From the entries below, output the line with "Definition goes (t0" and each following line up to and including the line with "Lemma close_goes t0", exactly as written.
————
(** An error is reported once: it leaves the queue before the callback sees it. *)
Lemma notify_each_told errors m : told m → mn_errors m = errors →
  wp (notify_each on_resilience_event errors)
    (λ _ m', told m' ∧ mn_errors m' = [] ∧ aside m m') (λ _ m', told m' ∧ aside m m') m.
Proof.
  revert m. induction errors as [|e errors IH]; intros m Ht He; [by apply wp_ret|].
  destruct Ht as [Hr Hq]. simpl. apply wp_bind, wp_gets, wp_bind, wp_modify, wp_bind.
  set (m1 := mkMain _ _ _ _ _).
  assert (told m1) as Ht1 by (constructor; [done|]; simpl; by rewrite Hq, He, <- app_assoc).
  unfold lift, wp at 1. destruct (on_resilience_event (mn_notified m) e); [|done].
  eapply wp_mono; [by apply IH|..]; [intros [] m'|intros e' m']; unfold aside; simpl; naive_solver.
Qed.
Lemma notify_told items m : reached (mn_thread m) →
  omap as_error (t_taken (mn_thread m)) = mn_notified m ++ mn_errors m ++ omap as_error items →
  wp (notify_transfer_errors on_resilience_event items)
    (λ _ m', told m' ∧ mn_errors m' = [] ∧ aside m m') (λ _ m', told m' ∧ aside m m') m.
Proof.
  intros Hr Hq. unfold notify_transfer_errors. apply wp_bind, wp_modify, wp_bind, wp_gets.
  eapply wp_mono; [apply notify_each_told; [by constructor|done]|..]; done.
Qed.

(** Taking items and reporting the errors among them. *)
Lemma take_told m : told m →
  wp (on_thread (take_completed batch_size))
    (λ items m', reached (mn_thread m') ∧ mn_core m' = mn_core m ∧
       omap as_error (t_taken (mn_thread m')) = mn_notified m' ++ mn_errors m' ++ omap as_error items ∧
       mn_errors m' = mn_errors m ∧
       l_completed (t_loop (mn_thread m)) = items ++ l_completed (t_loop (mn_thread m')) ∧
       items = take (room batch_size 0 (length (l_completed (t_loop (mn_thread m)))))
                 (l_completed (t_loop (mn_thread m))) ∧
       t_pc (mn_thread m') = t_pc (mn_thread m) ∧ t_failure (mn_thread m') = t_failure (mn_thread m))
    (λ _ _, False) m.
Proof.
  intros [Hr Hq]. unfold on_thread, take_completed, wp. set (t := mn_thread m) in *.
  set (n := room batch_size 0 _). set (items := take n _).
  assert (length items <= length (l_completed (t_loop t))) as Hle by (unfold items; rewrite length_take; lia).
  assert (take (length items) (l_completed (t_loop t)) = items) as Hti.
  { unfold items. rewrite length_take. destruct (decide (n <= length (l_completed (t_loop t)))).
    - f_equal. lia.
    - rewrite !firstn_all2 by lia. done. }
  pose proof (take_reachable _ _ _ _ (length items) _ _ Hr) as Hr'. cbv zeta.
  fold t. fold n. fold items. rewrite (take_items (length items) t Hle) in Hr' |- *.
  cbn beta iota. split_and!; simpl; try done.
  - by rewrite Hti, omap_app, Hq, <- app_assoc.
  - rewrite <- Hti at 1. by rewrite take_drop.
Qed.
Lemma turns_told n m : told m →
  wp (on_thread (modify (turns agent_name listen_port memory_regions batch_size n)))
    (λ _ m', told m' ∧ mn_core m' = mn_core m ∧ mn_errors m' = mn_errors m ∧
       mn_thread m' = turns agent_name listen_port memory_regions batch_size n (mn_thread m))
    (λ _ _, False) m.
Proof.
  intros [Hr Hq]. unfold on_thread, modify, wp. split_and!; try done. constructor; simpl.
  - by apply turns_reachable.
  - by rewrite turns_taken.
Qed.
(** Turns of the thread, and actions of the main thread other than taking an item. *)
Definition goes (t0 t : Thread W Op Req Notice) : Prop :=
  rtc (step agent_name listen_port memory_regions batch_size) t0 t ∧ t_taken t = t_taken t0.
Lemma turns_goes t0 n :
  preserves (goes t0) (modify (turns agent_name listen_port memory_regions batch_size n)).
Proof. intros t [Hr Ht]. split; [by apply turns_reachable|by rewrite turns_taken]. Qed.
Lemma act_goes t0 a : a ≠ Take → preserves (goes t0) (modify (act a)).
Proof.
  intros Ha t [Hr Ht]. split; [eapply rtc_r; [exact Hr|apply step_act]|].
  destruct a; simpl; try done. by case_decide.
Qed.
Local Ltac going := unfold progress_start, progress_prepare, submit_item, progress_close, wait_prepared,
    launch, thread_raise_if_failed;
  repeat (progress (statements; try match goal with
  | |- preserves _ (modify (turns _ _ _ _ _)) => apply turns_goes
  | |- preserves _ (modify (act _)) => by apply act_goes
  end)).
Lemma prepare_goes t0 wait budget :
  preserves (goes t0) (progress_prepare agent_name listen_port memory_regions batch_size wait budget).
Proof. going. Qed.
Lemma start_goes t0 prepare_budget budget :
  preserves (goes t0) (progress_start agent_name listen_port memory_regions batch_size prepare_budget budget).
Proof. going. Qed.
Lemma submit_goes t0 item : preserves (goes t0) (submit_item item).
Proof. going. Qed.
Lemma close_goes t0 budget :
  preserves (goes t0) (progress_close agent_name listen_port memory_regions batch_size budget).
Proof. going. Qed.
(* ===== verification/DiskFiles.v ===== *)
(** * The files of the file-backed tier

    How [_G3] of [src/src/kvcr/backends/local_disk.py] owns its files ([_open_files],
    [_close_files] and the end of [__init__]), and how the progress thread registers them with
    NIXL ([initialize_progress], [close_progress]).  The operating system and the NIXL agent
    are interfaces; the ledger [f_held] is the descriptors the tier opened and has not
    closed. *)

From Stdlib Require Import ZArith Lia.
From S2P Require Import Prelude PyFloat Types Layout State Disk.

(** ** Ownership *)

(** The calls of [os], [fcntl] and [pathlib] on the tier's files; [is_direct] is the flag
    [O_DIRECT]. *)
Class FileOS (V : Type) := {
  has_o_direct : bool;
  make_parents : string → M V unit;
  os_open : string → bool → M V Z;
  os_close : Z → M V unit;
  same_open_file : Z → Z → V → result bool;
  flock_exclusive : Z → M V unit;
  fchmod_private : Z → M V unit;
  file_size : Z → V → result Z;
  fallocate : Z → Z → M V unit }.

Record Files (V : Type) := mkFiles {
  f_owner : list Z;
  f_direct : list Z;
  f_held : list Z;
  f_os : V }.
Arguments mkFiles {_} _ _ _ _.
Arguments f_owner {_} _.
Arguments f_direct {_} _.
Arguments f_held {_} _.
Arguments f_os {_} _.

Section Files.
Context {V : Type} `{!FileOS V}.
Context (bytes_per_file : Z).
Notation F := (Files V).

Definition on_os {A} (m : M V A) : M F A := λ s,
  let '(r, v) := m (f_os s) in (r, mkFiles (f_owner s) (f_direct s) (f_held s) v).
Definition ask_os {A} (f : V → result A) : M F A := λ s, (f (f_os s), s).

Definition open_fd (path : string) (direct : bool) : M F Z :=
  fd ← on_os (os_open path direct);
  modify (λ s, mkFiles (f_owner s) (f_direct s) (fd :: f_held s) (f_os s)) ;;
  mret fd.
Fixpoint without (fd : Z) (l : list Z) : list Z :=
  match l with [] => [] | fd' :: l => if decide (fd' = fd) then l else fd' :: without fd l end.
(** A descriptor is gone even if [close] reports an error. *)
Definition close_fd (fd : Z) : M F unit :=
  modify (λ s, mkFiles (f_owner s) (f_direct s) (without fd (f_held s)) (f_os s)) ;;
  on_os (os_close fd).

(** [any(os.path.sameopenfile(owner, fd) for fd in self._owner_fds)] *)
Fixpoint aliases (owner : Z) (fds : list Z) : M F bool :=
  match fds with
  | [] => mret false
  | fd :: fds =>
      same ← ask_os (same_open_file owner fd);
      if (same : bool) then mret true else aliases owner fds
  end.

(** The checks of one owned file, and its descriptor for direct access. *)
Definition check_file (path : string) (owner : Z) : M F Z :=
  owners ← gets f_owner;
  alias ← aliases owner owners;
  if (alias : bool) then raise (ValueError "G3 file paths must not alias the same file")
  else
    on_os (flock_exclusive owner) ;;
    on_os (fchmod_private owner) ;;
    size ← ask_os (file_size owner);
    (if decide (size = 0)%Z then on_os (fallocate owner bytes_per_file)
     else if decide (size ≠ bytes_per_file) then raise (ValueError "G3 file has incompatible size")
     else mret tt) ;;
    direct ← open_fd path true;
    same ← ask_os (same_open_file owner direct);
    if (same : bool) then mret direct
    else close_fd direct ;; raise (RuntimeError "G3 file path changed while opening").

Definition open_file (path : string) : M F unit :=
  on_os (make_parents path) ;;
  owner ← open_fd path false;
  direct ← try_except (check_file path owner) (λ e, close_fd owner ;; raise e);
  modify (λ s, mkFiles (f_owner s ++ [owner]) (f_direct s ++ [direct]) (f_held s) (f_os s)).

(** [_open_files] *)
Definition open_files (paths : list string) : M F unit :=
  if negb has_o_direct then raise (RuntimeError "G3 file storage requires O_DIRECT")
  else for_each paths open_file.

(** [_close_files] *)
Definition close_files : M F unit :=
  fds ← gets (λ s, f_direct s ++ f_owner s);
  errors ← fold_each (λ errors fd,
    try_except (close_fd fd ;; mret errors) (λ _, mret (S errors))) 0 fds;
  modify (λ s, mkFiles [] [] (f_held s) (f_os s)) ;;
  if decide (errors = 0) then mret tt else raise (RuntimeError "failed to close G3 file resources").

(** The end of [__init__]. *)
Definition own_files (paths : list string) : M F unit :=
  try_except (open_files paths) (λ e, close_files ;; raise e).
End Files.

(** [__init__]: the checks of [disk_init], then the files. *)
Definition disk_open `{!FileOS V} (page_size : Z) (config : G3Config) (slot_size : Z)
    : M (Files V) (Z * G3State) :=
  '(bytes_per_file, g) ← lift (disk_init page_size config slot_size);
  own_files bytes_per_file (c_paths config) ;;
  mret (bytes_per_file, g).

(** ** Registration by the progress thread *)

Definition Options : Type := gmap string string.

(** [_normalize_g3_backend_options] *)
Definition normalize_g3_backend_options (backend : string) (options : Options) : Options :=
  if decide (backend = "POSIX" ∧ Forall (λ name, options !! name = None) ["use_uring"; "use_aio"; "use_posix_aio"])
  then <["use_aio" := "true"]> options
  else options.

(** The agent's plugins and their configurations. *)
Class FileAgent (V : Type) := {
  plugin_list : V → list string;
  created_backends : V → list string;
  create_backend : string → Options → M V unit;
  backend_params : string → V → Options;
  register_files : list (Z * Z * Z) → string → M V (option Z);
  deregister_files : Z → string → M V bool }.

(** [self._nixl_agent] and [self._file_registration] *)
Record DiskPort := mkDiskPort { dp_agent : bool; dp_registration : option Z }.

Section Registration.
Context {V : Type} `{!FileAgent V}.
(** [config.backend], [config.backend_options], [_bytes_per_file] and [_direct_fds]. *)
Context (backend : string) (options : Options) (bytes_per_file : Z) (fds : list Z).
Notation P := (DiskPort * V)%type.

Definition on_agent {A} (m : M V A) : M P A := λ s,
  let '(r, v) := m s.2 in (r, (s.1, v)).
Definition set_port (f : DiskPort → DiskPort) : M P unit := modify (λ s, (f s.1, s.2)).

(** [initialize_progress] of [_G3]; [has_agent] is whether the thread's agent is there. *)
Definition disk_initialize_progress (has_agent : bool) : M P unit :=
  if negb has_agent then raise (RuntimeError "KVCR NIXL agent is not initialized")
  else
    set_port (λ d, mkDiskPort true (dp_registration d)) ;;
    plugins ← gets (λ s, plugin_list s.2);
    if decide (backend ∉ plugins) then raise (RuntimeError "NIXL plugin is not available")
    else
      let configured := normalize_g3_backend_options backend options in
      created ← gets (λ s, created_backends s.2);
      params ← gets (λ s, backend_params backend s.2);
      (if decide (backend ∉ created) then on_agent (create_backend backend configured)
       else if decide (Exists (λ kv, params !! kv.1 ≠ Some kv.2) (map_to_list configured))
       then raise (ValueError "incompatible options for NIXL backend")
       else mret tt) ;;
      registration ← on_agent (register_files ((λ fd, (0, bytes_per_file, fd)%Z) <$> fds) backend);
      set_port (λ d, mkDiskPort (dp_agent d) registration) ;;
      if decide (registration = None) then raise (RuntimeError "failed to register G3 files") else mret tt.

(** [close_progress] of [_G3]; [transferring] is whether an operation still has a native
    transfer. *)
Definition disk_close_progress (transferring : bool) : M P unit :=
  if transferring then raise (RuntimeError "cannot deregister G3 files with active transfers")
  else
    try_finally
      (registration ← gets (λ s, dp_registration s.1);
       match registration with
       | None => mret tt
       | Some registration =>
           agent ← gets (λ s, dp_agent s.1);
           if negb agent then raise (RuntimeError "G3 NIXL agent is not initialized")
           else
             released ← on_agent (deregister_files registration backend);
             if (released : bool) then set_port (λ d, mkDiskPort (dp_agent d) None)
             else raise (RuntimeError "G3 registration did not close")
       end)
      (set_port (λ d, mkDiskPort false (dp_registration d))).
End Registration.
————
-- Solution below --
Definition goes (t0 t : Thread W Op Req Notice) : Prop :=
  rtc (step agent_name listen_port memory_regions batch_size) t0 t ∧ t_taken t = t_taken t0.
Lemma turns_goes t0 n :
  preserves (goes t0) (modify (turns agent_name listen_port memory_regions batch_size n)).
Proof. intros t [Hr Ht]. split; [by apply turns_reachable|by rewrite turns_taken]. Qed.
Lemma act_goes t0 a : a ≠ Take → preserves (goes t0) (modify (act a)).
Proof.
  intros Ha t [Hr Ht]. split; [eapply rtc_r; [exact Hr|apply step_act]|].
  destruct a; simpl; try done. by case_decide.
Qed.
Local Ltac going := unfold progress_start, progress_prepare, submit_item, progress_close, wait_prepared,
    launch, thread_raise_if_failed;
  repeat (progress (statements; try match goal with
  | |- preserves _ (modify (turns _ _ _ _ _)) => apply turns_goes
  | |- preserves _ (modify (act _)) => by apply act_goes
  end)).
Lemma prepare_goes t0 wait budget :
  preserves (goes t0) (progress_prepare agent_name listen_port memory_regions batch_size wait budget).
Proof. going. Qed.
Lemma start_goes t0 prepare_budget budget :
  preserves (goes t0) (progress_start agent_name listen_port memory_regions batch_size prepare_budget budget).
Proof. going. Qed.
Lemma submit_goes t0 item : preserves (goes t0) (submit_item item).
Proof. going. Qed.
Lemma close_goes t0 budget :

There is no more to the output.